The answer must be exactly the lines from the one containing "f_equal. f_equal. lia." through the end of the material, with both ends kept and no other lines.

## Material for this task
******************************

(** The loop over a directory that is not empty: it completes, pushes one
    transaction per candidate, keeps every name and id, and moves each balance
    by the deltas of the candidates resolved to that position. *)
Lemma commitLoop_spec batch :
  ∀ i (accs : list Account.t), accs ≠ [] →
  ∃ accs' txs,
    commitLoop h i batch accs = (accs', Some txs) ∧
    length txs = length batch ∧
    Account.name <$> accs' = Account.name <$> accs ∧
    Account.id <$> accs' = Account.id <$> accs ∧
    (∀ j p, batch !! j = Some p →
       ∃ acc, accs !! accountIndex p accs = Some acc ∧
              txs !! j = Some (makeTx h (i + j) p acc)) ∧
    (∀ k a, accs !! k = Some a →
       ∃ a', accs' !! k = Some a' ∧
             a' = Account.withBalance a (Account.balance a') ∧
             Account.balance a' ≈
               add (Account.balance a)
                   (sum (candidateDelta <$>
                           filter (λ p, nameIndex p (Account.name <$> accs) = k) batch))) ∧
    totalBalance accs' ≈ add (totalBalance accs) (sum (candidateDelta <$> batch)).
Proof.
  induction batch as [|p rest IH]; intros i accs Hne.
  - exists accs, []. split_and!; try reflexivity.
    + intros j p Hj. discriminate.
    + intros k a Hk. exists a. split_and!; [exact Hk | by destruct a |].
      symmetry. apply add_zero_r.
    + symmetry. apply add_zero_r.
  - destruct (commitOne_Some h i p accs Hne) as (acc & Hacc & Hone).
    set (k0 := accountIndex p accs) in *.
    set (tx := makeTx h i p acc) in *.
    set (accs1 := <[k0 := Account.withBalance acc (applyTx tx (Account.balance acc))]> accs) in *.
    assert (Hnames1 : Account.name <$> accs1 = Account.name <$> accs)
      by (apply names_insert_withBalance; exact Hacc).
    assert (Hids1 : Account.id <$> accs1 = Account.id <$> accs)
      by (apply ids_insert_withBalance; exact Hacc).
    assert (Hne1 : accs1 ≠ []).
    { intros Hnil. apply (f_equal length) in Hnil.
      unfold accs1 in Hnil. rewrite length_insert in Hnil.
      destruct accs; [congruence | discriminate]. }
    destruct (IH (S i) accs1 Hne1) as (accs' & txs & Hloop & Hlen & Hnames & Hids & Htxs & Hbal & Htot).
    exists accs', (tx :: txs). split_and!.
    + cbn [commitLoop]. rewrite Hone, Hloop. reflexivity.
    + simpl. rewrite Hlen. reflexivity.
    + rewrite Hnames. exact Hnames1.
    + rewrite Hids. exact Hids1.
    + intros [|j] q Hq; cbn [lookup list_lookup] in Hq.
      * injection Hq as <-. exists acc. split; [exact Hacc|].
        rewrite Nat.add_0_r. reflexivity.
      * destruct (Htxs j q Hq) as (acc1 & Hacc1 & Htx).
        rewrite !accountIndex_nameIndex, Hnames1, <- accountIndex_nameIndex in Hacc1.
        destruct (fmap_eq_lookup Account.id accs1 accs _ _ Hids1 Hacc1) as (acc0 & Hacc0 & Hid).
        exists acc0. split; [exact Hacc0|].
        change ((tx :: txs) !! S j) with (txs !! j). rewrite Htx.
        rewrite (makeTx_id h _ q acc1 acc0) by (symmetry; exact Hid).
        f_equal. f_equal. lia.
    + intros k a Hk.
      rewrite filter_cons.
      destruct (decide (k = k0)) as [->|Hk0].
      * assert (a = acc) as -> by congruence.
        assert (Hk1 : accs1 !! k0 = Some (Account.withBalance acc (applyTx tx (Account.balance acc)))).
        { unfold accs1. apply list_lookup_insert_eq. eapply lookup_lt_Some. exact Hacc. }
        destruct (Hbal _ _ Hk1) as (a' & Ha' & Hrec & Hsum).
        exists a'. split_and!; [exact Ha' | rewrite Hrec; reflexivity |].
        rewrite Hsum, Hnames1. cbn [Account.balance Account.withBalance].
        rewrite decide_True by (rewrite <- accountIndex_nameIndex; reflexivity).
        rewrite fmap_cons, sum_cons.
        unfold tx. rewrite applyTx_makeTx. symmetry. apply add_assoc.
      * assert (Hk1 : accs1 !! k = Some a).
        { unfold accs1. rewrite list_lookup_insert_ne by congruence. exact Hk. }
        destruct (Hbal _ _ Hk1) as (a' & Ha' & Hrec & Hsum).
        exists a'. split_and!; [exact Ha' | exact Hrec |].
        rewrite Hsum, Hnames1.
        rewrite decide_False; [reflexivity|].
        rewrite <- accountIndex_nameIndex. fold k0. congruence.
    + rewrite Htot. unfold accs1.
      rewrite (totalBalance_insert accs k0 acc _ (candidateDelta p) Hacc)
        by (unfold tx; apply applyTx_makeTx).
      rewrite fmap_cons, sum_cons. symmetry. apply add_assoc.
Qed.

******************************

## Result for this exercise
        f_equal. f_equal. lia.
    + intros k a Hk.
      rewrite filter_cons.
      destruct (decide (k = k0)) as [->|Hk0].
      * assert (a = acc) as -> by congruence.
        assert (Hk1 : accs1 !! k0 = Some (Account.withBalance acc (applyTx tx (Account.balance acc)))).
        { unfold accs1. apply list_lookup_insert_eq. eapply lookup_lt_Some. exact Hacc. }
        destruct (Hbal _ _ Hk1) as (a' & Ha' & Hrec & Hsum).
        exists a'. split_and!; [exact Ha' | rewrite Hrec; reflexivity |].
        rewrite Hsum, Hnames1. cbn [Account.balance Account.withBalance].
        rewrite decide_True by (rewrite <- accountIndex_nameIndex; reflexivity).
        rewrite fmap_cons, sum_cons.
        unfold tx. rewrite applyTx_makeTx. symmetry. apply add_assoc.
      * assert (Hk1 : accs1 !! k = Some a).
        { unfold accs1. rewrite list_lookup_insert_ne by congruence. exact Hk. }
        destruct (Hbal _ _ Hk1) as (a' & Ha' & Hrec & Hsum).
        exists a'. split_and!; [exact Ha' | exact Hrec |].
        rewrite Hsum, Hnames1.
        rewrite decide_False; [reflexivity|].
        rewrite <- accountIndex_nameIndex. fold k0. congruence.
    + rewrite Htot. unfold accs1.
      rewrite (totalBalance_insert accs k0 acc _ (candidateDelta p) Hacc)
        by (unfold tx; apply applyTx_makeTx).
      rewrite fmap_cons, sum_cons. symmetry. apply add_assoc.
Qed.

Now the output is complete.